Key Findings:

  • Faster reduction in activity, led by housing
  • New orders fall at a quicker pace
  • Input cost inflation eases to 23-month low

The S&P Global Eurozone Construction PMI® is compiled by S&P Global from responses to questionnaires sent to purchasing managers in a panel of around 650 construction firms in the eurozone. The headline figure is the Total Activity Index, which tracks changes in the total volume of construction activity compared with one month previously.

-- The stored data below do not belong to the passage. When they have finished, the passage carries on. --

(* ===== verification/L2Block.v ===== *)
(** * L2 blocks and their transactions

    Models [rollup-interface/src/state_machine/{block,transaction}.rs]: the L2 header and its
    digest, the signed block, the versioned transactions with the message their sender signs
    and their digest; the merkle root of a block's transactions, of
    [primitives/src/merkle.rs]; and the keys of [sov-keys/src/default_signature.rs].  The
    [k256] signatures and the [rs_merkle] trees are classes. *)

From S2P Require Import Prelude DaTypes MerkleTree Forks.

(** ** Keys and signatures *)

(** [k256::ecdsa]: which byte strings are keys in compressed form, which are signatures, and
    verification of a signature of a message.  A key is its 33 bytes, a signature its 64. *)
Class K256 := {
  sec1_ok : bytes -> bool;
  sig_ok : bytes -> bool;
  k256_verify : bytes -> bytes -> bytes -> bool   (* key, message, signature *)
}.

Section keys.
Context `{K256} `{Sha256}.

(** [BorshDeserialize for K256PublicKey], on a whole slice. *)
Definition pub_key_try_from_slice (b : bytes) : option bytes :=
  if (length b =? 33)%nat && sec1_ok b then Some b else None.
(** [BorshDeserialize for K256Signature], on a whole slice. *)
Definition signature_try_from_slice (b : bytes) : option bytes :=
  if (length b =? 64)%nat && sig_ok b then Some b else None.
(** [TryFrom<&[u8]> for K256Signature]. *)
Definition signature_try_from (b : bytes) : option bytes := if sig_ok b then Some b else None.

(** [PublicKey::to_address]. *)
Definition to_address (pub_key : bytes) : bytes := sha256 pub_key.
End keys.

(** ** Transactions *)

(** [TransactionV1] keeps the signature as bytes, [TransactionV2] as a signature. *)
Record SovTx := mkSovTx {
  tx_signature : bytes;
  tx_pub_key : bytes;
  runtime_msg : bytes;
  tx_chain_id : Z;   (* u64 *)
  tx_nonce : Z       (* u64 *)
}.

Inductive TxVersion := V1 | V2.
#[global] Instance TxVersion_eq_dec : EqDecision TxVersion.
Proof. solve_decision. Defined.

Module L2Tx.
Inductive t := V1 (tx : SovTx) | V2 (tx : SovTx).

Definition inner (tx : t) : SovTx := match tx with V1 tx | V2 tx => tx end.
Definition version (tx : t) : TxVersion := match tx with V1 _ => L2Block.V1 | V2 _ => L2Block.V2 end.
Definition pub_key (tx : t) : bytes := tx_pub_key (inner tx).
Definition msg (tx : t) : bytes := runtime_msg (inner tx).
Definition nonce (tx : t) : Z := tx_nonce (inner tx).
Definition chain_id (tx : t) : Z := tx_chain_id (inner tx).

(** The message the sender signs. *)
Definition signed_message (tx : t) : bytes :=
  match tx with
  | V1 tx => runtime_msg tx ++ le_bytes 8 (tx_chain_id tx) ++ le_bytes 8 (tx_nonce tx)
  | V2 tx => [Byte.x01] ++ runtime_msg tx ++ be_bytes 8 (tx_chain_id tx) ++ be_bytes 8 (tx_nonce tx)
  end.

(** What the digest covers. *)
Definition digest_preimage (tx : t) : bytes :=
  match tx with
  | V1 tx => runtime_msg tx ++ be_bytes 8 (tx_chain_id tx) ++ be_bytes 8 (tx_nonce tx)
  | V2 tx => [Byte.x01] ++ runtime_msg tx ++ be_bytes 8 (tx_chain_id tx) ++ be_bytes 8 (tx_nonce tx)
  end.

Section tx.
Context `{K256} `{Sha256}.

Definition verify (tx : t) : bool :=
  match tx with
  | V1 v1 =>
      match signature_try_from_slice (tx_signature v1) with
      | Some s => k256_verify (tx_pub_key v1) (signed_message tx) s
      | None => false
      end
  | V2 v2 => k256_verify (tx_pub_key v2) (signed_message tx) (tx_signature v2)
  end.

Definition compute_digest (tx : t) : bytes := sha256 (digest_preimage tx).

Definition EXTEND_MESSAGE_LEN : nat := 17.
Definition calculate_size (tx : t) : nat :=
  length (tx_signature (inner tx)) + length (pub_key tx) + length (msg tx) + EXTEND_MESSAGE_LEN.
End tx.
End L2Tx.

(** ** Blocks *)

Record L2Header := mkL2Header {
  l2_height : Z;             (* u64 *)
  l2_prev_hash : bytes;
  l2_state_root : bytes;
  l1_fee_rate : Z;           (* u128 *)
  tx_merkle_root : bytes;
  l2_timestamp : Z           (* u64 *)
}.

Record SignedL2Header := mkSignedHeader { hdr_inner : L2Header; hdr_hash : bytes; hdr_signature : bytes }.
Record L2Block := mkL2Block { l2_header : SignedL2Header; l2_txs : list L2Tx.t }.

Definition header_preimage (h : L2Header) : bytes :=
  be_bytes 8 (l2_height h) ++ l2_prev_hash h ++ l2_state_root h ++ be_bytes 16 (l1_fee_rate h) ++
  tx_merkle_root h ++ be_bytes 8 (l2_timestamp h).
Definition header_digest `{Sha256} (h : L2Header) : bytes := sha256 (header_preimage h).

Definition blk_height (b : L2Block) : Z := l2_height (hdr_inner (l2_header b)).
Definition blk_hash (b : L2Block) : bytes := hdr_hash (l2_header b).
Definition blk_prev_hash (b : L2Block) : bytes := l2_prev_hash (hdr_inner (l2_header b)).
Definition blk_state_root (b : L2Block) : bytes := l2_state_root (hdr_inner (l2_header b)).

(** [calculate_size]: the fixed fields of the header, the hash, the signature, the transactions. *)
Definition blk_calculate_size (b : L2Block) : nat :=
  8 + length (l2_prev_hash (hdr_inner (l2_header b))) + length (l2_state_root (hdr_inner (l2_header b))) +
  16 + length (tx_merkle_root (hdr_inner (l2_header b))) + 8 + length (hdr_hash (l2_header b)) +
  length (hdr_signature (l2_header b)) + sum_list (L2Tx.calculate_size <$> l2_txs b).

(** ** The merkle root of the transactions *)

(** [rs_merkle]: the root of a tree of leaves under a hash function, and the verification of
    a proof for some of its leaves. *)
Class RsMerkle := {
  rs_root : (bytes -> bytes) -> list bytes -> option bytes;
  RsProof : Type;
  rs_proof_from_bytes : bytes -> option RsProof;
  rs_verify : (bytes -> bytes) -> RsProof -> bytes -> list nat -> list bytes -> nat -> bool
}.

Definition EMPTY_TX_ROOT : bytes :=
  be_bytes 32 0xb9388352ddd59e59f67a208cbebab3cd6b23f962a9032efe7858cd840138aa27.

Section tx_root.
Context `{Sha256} `{RsMerkle}.

(** From Fork3 on, leaves and nodes are hashed under different prefixes. *)
Definition leaf_hash (spec : SpecId) (tx : L2Tx.t) : bytes :=
  if spec_ge spec Fork3 then sha256 (Byte.x00 :: L2Tx.compute_digest tx) else L2Tx.compute_digest tx.
Definition node_hash (spec : SpecId) (data : bytes) : bytes :=
  if spec_ge spec Fork3 then sha256 (Byte.x01 :: data) else sha256 data.

Definition compute_tx_hashes (txs : list L2Tx.t) (spec : SpecId) : list bytes := leaf_hash spec <$> txs.

Definition compute_tx_merkle_root (tx_hashes : list bytes) (spec : SpecId) : outcome string bytes :=
  match tx_hashes with
  | [] => mret EMPTY_TX_ROOT
  | _ => expect "Couldn't compute merkle root" (rs_root (node_hash spec) tx_hashes)
  end.

Definition verify_tx_merkle_root (txs : list L2Tx.t) (root : bytes) (spec : SpecId) :
    outcome string bool :=
  tx_merkle_root ← compute_tx_merkle_root (compute_tx_hashes txs spec) spec;
  mret (bool_decide (tx_merkle_root = root)).
End tx_root.

(** ** What the digests bind *)

#[global] Instance header_typed : Typed L2Header := λ h,
  in_widthb 64 (l2_height h) && in_widthb 128 (l1_fee_rate h) && in_widthb 64 (l2_timestamp h) &&
  hash_typed (l2_prev_hash h) && hash_typed (l2_state_root h) && hash_typed (tx_merkle_root h).
#[global] Instance sov_tx_typed : Typed SovTx := λ tx,
  in_widthb 64 (tx_chain_id tx) && in_widthb 64 (tx_nonce tx).

Lemma be_bytes_app_inj n z1 z2 w (l1 l2 : bytes) :
  w = 8 * Z.of_nat n → in_widthb w z1 = true → in_widthb w z2 = true →
  be_bytes n z1 ++ l1 = be_bytes n z2 ++ l2 → z1 = z2 ∧ l1 = l2.
Proof.
  intros -> H1%in_widthb_true H2%in_widthb_true Heq.
  assert (2 ^ (8 * Z.of_nat n) = 256 ^ Z.of_nat n) as Hpow by (by rewrite Z.pow_mul_r by lia).
  unfold in_width in *. rewrite Hpow in *.
  apply app_inj_1 in Heq as [Hz ->]; [|by rewrite !length_be_bytes]. split; [|done].
  by eapply be_bytes_inj.
Qed.

Lemma hash_app_inj (h1 h2 l1 l2 : bytes) :
  hash_typed h1 = true → hash_typed h2 = true → h1 ++ l1 = h2 ++ l2 → h1 = h2 ∧ l1 = l2.
Proof.
  intros H1%Nat.eqb_eq H2%Nat.eqb_eq Heq. apply app_inj_1 in Heq; [done|congruence].
Qed.

Lemma header_preimage_inj h h' :
  typed h = true → typed h' = true → header_preimage h = header_preimage h' → h = h'.
Proof.
  destruct h, h'. cbv [typed header_typed]. simpl. rewrite !andb_true_iff.
  intros [[[[[? ?] ?] ?] ?] ?] [[[[[? ?] ?] ?] ?] ?] Heq. unfold header_preimage in Heq. simpl in Heq.
  apply (be_bytes_app_inj 8 _ _ 64) in Heq as [-> Heq]; [|done..].
  apply hash_app_inj in Heq as [-> Heq]; [|done..]. apply hash_app_inj in Heq as [-> Heq]; [|done..].
  apply (be_bytes_app_inj 16 _ _ 128) in Heq as [-> Heq]; [|done..].
  apply hash_app_inj in Heq as [-> Heq]; [|done..].
  rewrite <- (app_nil_r (be_bytes 8 _)), <- (app_nil_r (be_bytes 8 l2_timestamp1)) in Heq.
  by apply (be_bytes_app_inj 8 _ _ 64) in Heq as [-> _].
Qed.

Lemma tx_suffix_inj (m m' : bytes) c c' n n' :
  in_widthb 64 c = true → in_widthb 64 c' = true → in_widthb 64 n = true → in_widthb 64 n' = true →
  m ++ be_bytes 8 c ++ be_bytes 8 n = m' ++ be_bytes 8 c' ++ be_bytes 8 n' →
  m = m' ∧ c = c' ∧ n = n'.
Proof.
  intros Hc Hc' Hn Hn' Heq. apply app_inj_2 in Heq as [-> Heq]; [|by rewrite !length_app, !length_be_bytes].
  apply (be_bytes_app_inj 8 _ _ 64) in Heq as [-> Heq]; [|done..].
  rewrite <- (app_nil_r (be_bytes 8 n)), <- (app_nil_r (be_bytes 8 n')) in Heq.
  by apply (be_bytes_app_inj 8 _ _ 64) in Heq as [-> _].
Qed.

(** Two transactions with the same contents under the digest: the same message, chain and
    nonce, in the same version; or the message of the one in version 1 starts with the tag of
    version 2. *)
Definition same_contents (tx tx' : L2Tx.t) : Prop :=
  L2Tx.chain_id tx = L2Tx.chain_id tx' ∧ L2Tx.nonce tx = L2Tx.nonce tx' ∧
  match tx, tx' with
  | L2Tx.V1 a, L2Tx.V2 b => runtime_msg a = Byte.x01 :: runtime_msg b
  | L2Tx.V2 a, L2Tx.V1 b => Byte.x01 :: runtime_msg a = runtime_msg b
  | _, _ => L2Tx.msg tx = L2Tx.msg tx'
  end.

Lemma digest_preimage_inj tx tx' :
  typed (L2Tx.inner tx) = true → typed (L2Tx.inner tx') = true →
  L2Tx.digest_preimage tx = L2Tx.digest_preimage tx' ↔ same_contents tx tx'.
Proof.
  cbv [typed sov_tx_typed]. rewrite !andb_true_iff. intros [Hc Hn] [Hc' Hn'].
  unfold same_contents, L2Tx.chain_id, L2Tx.nonce, L2Tx.msg. split.
  - destruct tx as [a|a], tx' as [b|b]; simpl in *; rewrite ?app_comm_cons; intros Heq.
    + apply tx_suffix_inj in Heq as (? & ? & ?); done.
    + apply tx_suffix_inj in Heq as (? & ? & ?); done.
    + apply tx_suffix_inj in Heq as (? & ? & ?); done.
    + apply tx_suffix_inj in Heq as (Hm & ? & ?); [|done..]. by injection Hm.
  - intros (H1 & H2 & H3). destruct tx as [a|a], tx' as [b|b]; simpl in *; rewrite ?app_comm_cons;
      by rewrite H1, H2, ?H3.
Qed.

(** Two different inputs with one hash. *)
Definition sha_collision `{Sha256} (a b : bytes) : Prop := a ≠ b ∧ sha256 a = sha256 b.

The S&P Global Eurozone Construction Total Activity Index dropped to 42.6 in the final month of 2022, down from 43.6 in November. Having now posted below the 50.0 no-change threshold for eight months in a row, the latest reading was indicative of a sustained contraction in eurozone construction activity levels. Each of the big-three Eurozone nations monitored by the survey registered lower activity in December, with the most pronounced drop seen in France (41.0), closely followed by Germany (41.7). Meanwhile, activity at Italian firms returned to contraction territory (47.0) following a brief upturn in November. Broken down by sector, all categories registered a fall in activity, led by housing.

December data signalled an eighth successive monthly decrease in home building across the Eurozone. The contraction was steep overall and, when excluding COVID-19, the sharpest since March 2013. The drop in activity levels at German firms was the sharpest of the three largest eurozone nations and the quickest since February 2012.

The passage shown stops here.